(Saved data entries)

- Opening Delimiter -

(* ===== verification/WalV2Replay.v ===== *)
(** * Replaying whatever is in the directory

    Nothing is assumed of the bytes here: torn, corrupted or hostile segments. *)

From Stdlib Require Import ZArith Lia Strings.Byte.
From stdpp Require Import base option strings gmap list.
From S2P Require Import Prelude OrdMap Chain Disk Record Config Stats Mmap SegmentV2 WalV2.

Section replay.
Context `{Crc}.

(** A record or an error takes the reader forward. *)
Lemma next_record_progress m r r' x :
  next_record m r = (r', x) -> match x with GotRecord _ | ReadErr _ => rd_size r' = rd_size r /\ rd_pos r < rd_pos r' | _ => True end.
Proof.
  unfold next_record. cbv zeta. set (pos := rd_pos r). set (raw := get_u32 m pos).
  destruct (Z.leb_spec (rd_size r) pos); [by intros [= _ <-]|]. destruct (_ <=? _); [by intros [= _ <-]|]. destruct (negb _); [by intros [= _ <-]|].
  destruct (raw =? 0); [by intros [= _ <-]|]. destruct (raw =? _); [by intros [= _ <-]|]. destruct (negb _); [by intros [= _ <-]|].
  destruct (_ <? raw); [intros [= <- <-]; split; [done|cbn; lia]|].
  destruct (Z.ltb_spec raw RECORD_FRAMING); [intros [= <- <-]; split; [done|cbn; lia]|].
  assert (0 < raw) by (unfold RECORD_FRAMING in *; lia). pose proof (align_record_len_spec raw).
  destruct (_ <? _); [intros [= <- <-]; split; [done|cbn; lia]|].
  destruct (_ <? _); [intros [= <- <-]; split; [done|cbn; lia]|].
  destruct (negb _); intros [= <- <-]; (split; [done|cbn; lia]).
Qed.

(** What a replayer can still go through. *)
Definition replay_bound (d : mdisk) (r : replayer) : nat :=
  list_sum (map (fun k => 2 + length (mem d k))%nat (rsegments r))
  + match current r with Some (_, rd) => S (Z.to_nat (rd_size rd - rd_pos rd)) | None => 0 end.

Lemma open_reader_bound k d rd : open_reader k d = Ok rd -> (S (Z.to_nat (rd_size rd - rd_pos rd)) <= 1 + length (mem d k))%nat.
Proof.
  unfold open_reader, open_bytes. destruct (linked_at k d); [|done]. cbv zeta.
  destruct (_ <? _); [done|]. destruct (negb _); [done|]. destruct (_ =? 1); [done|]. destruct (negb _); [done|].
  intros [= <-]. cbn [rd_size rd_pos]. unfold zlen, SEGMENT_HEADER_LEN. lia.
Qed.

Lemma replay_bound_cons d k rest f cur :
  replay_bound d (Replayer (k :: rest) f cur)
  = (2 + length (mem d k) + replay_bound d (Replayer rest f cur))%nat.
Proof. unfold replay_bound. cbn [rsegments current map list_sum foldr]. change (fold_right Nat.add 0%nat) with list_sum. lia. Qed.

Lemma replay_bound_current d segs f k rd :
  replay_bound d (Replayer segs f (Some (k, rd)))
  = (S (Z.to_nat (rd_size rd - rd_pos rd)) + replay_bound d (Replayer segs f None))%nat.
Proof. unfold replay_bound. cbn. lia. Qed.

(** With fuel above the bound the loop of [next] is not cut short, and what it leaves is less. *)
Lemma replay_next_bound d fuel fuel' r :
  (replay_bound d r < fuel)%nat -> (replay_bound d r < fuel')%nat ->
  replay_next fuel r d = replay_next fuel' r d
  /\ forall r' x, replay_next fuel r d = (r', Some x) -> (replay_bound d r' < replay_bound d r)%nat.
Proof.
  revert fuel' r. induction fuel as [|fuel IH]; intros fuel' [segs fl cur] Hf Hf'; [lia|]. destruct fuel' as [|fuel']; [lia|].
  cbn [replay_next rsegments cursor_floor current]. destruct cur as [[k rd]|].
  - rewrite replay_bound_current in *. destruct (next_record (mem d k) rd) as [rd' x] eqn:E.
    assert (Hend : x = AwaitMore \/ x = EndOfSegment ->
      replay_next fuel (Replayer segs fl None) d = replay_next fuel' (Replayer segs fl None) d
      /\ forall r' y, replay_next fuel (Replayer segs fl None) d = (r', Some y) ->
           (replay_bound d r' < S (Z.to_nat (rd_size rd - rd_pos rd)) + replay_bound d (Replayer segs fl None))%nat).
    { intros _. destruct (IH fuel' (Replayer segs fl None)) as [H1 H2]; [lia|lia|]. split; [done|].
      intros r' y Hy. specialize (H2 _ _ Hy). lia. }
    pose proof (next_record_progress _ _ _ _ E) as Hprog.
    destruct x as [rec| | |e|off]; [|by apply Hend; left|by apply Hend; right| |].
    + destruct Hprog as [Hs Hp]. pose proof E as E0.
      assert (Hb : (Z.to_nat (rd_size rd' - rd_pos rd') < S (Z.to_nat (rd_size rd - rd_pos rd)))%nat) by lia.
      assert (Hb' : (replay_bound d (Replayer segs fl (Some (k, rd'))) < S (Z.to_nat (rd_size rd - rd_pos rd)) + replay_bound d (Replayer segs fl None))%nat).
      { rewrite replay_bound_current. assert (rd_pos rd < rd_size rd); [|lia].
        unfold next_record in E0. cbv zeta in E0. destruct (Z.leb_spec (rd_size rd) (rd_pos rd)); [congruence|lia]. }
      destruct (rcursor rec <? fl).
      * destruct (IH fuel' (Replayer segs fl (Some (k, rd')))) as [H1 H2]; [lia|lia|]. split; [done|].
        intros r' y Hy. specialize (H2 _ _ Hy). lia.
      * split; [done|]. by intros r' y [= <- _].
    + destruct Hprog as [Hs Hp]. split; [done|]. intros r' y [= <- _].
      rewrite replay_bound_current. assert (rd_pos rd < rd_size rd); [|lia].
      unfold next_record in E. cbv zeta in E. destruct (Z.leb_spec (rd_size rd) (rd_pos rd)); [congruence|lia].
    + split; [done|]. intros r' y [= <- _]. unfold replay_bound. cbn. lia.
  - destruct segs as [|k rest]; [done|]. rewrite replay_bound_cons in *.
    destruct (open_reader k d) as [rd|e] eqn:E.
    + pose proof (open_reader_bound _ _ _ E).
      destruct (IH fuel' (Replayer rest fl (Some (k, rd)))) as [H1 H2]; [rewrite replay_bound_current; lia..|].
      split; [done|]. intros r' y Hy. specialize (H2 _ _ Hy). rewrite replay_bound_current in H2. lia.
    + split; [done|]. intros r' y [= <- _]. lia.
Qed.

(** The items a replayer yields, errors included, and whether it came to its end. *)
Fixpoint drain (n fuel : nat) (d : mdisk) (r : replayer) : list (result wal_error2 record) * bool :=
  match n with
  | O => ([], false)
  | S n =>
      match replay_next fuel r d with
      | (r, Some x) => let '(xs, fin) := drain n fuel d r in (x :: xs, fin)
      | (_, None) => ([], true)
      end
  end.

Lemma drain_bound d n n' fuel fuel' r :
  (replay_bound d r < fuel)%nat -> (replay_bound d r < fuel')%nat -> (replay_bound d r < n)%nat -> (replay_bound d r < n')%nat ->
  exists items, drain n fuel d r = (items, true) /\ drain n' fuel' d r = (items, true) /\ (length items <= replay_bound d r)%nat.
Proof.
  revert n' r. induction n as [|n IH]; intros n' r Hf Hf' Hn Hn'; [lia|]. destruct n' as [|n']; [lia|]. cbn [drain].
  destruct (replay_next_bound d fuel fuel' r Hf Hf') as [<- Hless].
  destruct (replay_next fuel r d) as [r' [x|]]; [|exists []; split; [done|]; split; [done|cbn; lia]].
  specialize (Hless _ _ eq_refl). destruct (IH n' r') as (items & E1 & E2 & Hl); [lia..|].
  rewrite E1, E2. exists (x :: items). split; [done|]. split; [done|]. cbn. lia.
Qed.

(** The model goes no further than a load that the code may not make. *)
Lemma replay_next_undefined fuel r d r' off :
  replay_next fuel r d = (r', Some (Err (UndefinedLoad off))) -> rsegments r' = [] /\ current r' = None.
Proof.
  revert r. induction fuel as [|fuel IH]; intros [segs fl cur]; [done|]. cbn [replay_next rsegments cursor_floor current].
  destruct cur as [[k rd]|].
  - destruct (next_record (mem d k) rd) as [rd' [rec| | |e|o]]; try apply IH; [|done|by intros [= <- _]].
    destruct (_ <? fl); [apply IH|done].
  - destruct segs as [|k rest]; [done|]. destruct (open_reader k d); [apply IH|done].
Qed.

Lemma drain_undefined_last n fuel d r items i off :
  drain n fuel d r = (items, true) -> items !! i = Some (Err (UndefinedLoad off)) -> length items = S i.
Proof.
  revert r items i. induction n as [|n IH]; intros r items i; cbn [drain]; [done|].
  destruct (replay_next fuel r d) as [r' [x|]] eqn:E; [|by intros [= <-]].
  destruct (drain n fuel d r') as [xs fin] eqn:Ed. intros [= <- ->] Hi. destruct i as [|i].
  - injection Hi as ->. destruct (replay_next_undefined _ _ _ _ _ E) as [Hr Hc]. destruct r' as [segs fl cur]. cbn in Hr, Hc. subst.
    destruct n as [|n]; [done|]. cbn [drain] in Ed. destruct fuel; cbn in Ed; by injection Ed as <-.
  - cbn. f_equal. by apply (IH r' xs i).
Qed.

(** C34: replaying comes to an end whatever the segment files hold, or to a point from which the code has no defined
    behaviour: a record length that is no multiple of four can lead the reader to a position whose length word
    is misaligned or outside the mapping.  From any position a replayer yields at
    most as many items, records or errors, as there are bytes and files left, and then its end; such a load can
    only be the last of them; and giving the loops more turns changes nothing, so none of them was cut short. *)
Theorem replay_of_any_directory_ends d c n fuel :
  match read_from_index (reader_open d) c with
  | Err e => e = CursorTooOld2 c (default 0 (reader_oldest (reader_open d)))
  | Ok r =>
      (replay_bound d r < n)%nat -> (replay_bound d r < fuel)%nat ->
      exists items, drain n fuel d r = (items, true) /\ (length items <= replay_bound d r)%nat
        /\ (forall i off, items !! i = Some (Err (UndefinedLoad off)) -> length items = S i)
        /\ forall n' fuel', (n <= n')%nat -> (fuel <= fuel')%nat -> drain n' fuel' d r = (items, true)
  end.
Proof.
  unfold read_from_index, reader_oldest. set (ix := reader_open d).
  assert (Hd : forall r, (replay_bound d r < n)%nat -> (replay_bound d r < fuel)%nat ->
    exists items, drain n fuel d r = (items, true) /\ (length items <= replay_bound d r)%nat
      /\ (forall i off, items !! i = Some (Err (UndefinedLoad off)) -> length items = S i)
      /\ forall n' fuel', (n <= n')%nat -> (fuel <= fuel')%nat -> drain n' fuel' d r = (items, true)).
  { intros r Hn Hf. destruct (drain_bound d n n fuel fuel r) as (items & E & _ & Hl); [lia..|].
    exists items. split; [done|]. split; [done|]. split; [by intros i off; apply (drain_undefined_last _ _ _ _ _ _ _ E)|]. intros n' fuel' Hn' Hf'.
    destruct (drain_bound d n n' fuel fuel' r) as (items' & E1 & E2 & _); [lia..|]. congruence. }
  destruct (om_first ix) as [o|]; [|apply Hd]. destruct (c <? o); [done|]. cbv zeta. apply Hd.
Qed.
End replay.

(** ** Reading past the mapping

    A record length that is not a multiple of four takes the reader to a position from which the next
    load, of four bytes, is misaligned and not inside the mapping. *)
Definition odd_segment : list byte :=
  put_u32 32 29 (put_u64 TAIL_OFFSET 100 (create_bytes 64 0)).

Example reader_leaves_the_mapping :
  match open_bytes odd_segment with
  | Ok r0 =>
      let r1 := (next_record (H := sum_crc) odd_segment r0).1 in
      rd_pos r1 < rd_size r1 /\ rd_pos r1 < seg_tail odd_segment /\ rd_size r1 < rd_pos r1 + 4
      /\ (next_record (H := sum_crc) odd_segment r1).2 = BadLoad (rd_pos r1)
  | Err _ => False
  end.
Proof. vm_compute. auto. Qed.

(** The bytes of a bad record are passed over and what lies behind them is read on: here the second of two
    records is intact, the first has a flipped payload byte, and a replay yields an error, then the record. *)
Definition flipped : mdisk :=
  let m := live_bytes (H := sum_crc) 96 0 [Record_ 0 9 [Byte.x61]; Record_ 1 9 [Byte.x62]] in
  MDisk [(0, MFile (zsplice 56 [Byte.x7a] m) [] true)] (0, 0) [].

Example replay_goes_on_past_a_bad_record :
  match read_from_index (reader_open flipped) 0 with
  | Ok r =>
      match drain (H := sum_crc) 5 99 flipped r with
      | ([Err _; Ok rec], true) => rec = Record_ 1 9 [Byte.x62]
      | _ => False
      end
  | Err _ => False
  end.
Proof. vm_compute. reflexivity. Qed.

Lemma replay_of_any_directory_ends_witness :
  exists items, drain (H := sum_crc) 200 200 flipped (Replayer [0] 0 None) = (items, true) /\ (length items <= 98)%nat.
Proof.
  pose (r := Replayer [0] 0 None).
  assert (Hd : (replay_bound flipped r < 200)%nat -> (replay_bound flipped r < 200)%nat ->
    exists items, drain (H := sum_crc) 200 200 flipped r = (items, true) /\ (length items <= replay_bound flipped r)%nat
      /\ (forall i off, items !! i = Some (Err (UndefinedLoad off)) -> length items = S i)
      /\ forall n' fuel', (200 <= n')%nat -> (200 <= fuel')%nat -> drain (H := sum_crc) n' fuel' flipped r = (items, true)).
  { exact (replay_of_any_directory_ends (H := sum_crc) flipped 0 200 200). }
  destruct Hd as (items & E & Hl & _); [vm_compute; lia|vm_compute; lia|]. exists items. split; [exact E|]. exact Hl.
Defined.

- Closing Delimiter -

Exercise description: All lines that contain the word "induction" must be copied from the records above.

Response:
  revert fuel' r. induction fuel as [|fuel IH]; intros fuel' [segs fl cur] Hf Hf'; [lia|]. destruct fuel' as [|fuel']; [lia|].
  revert n' r. induction n as [|n IH]; intros n' r Hf Hf' Hn Hn'; [lia|]. destruct n' as [|n']; [lia|]. cbn [drain].
  revert r. induction fuel as [|fuel IH]; intros [segs fl cur]; [done|]. cbn [replay_next rsegments cursor_floor current].
  revert r items i. induction n as [|n IH]; intros r items i; cbn [drain]; [done|].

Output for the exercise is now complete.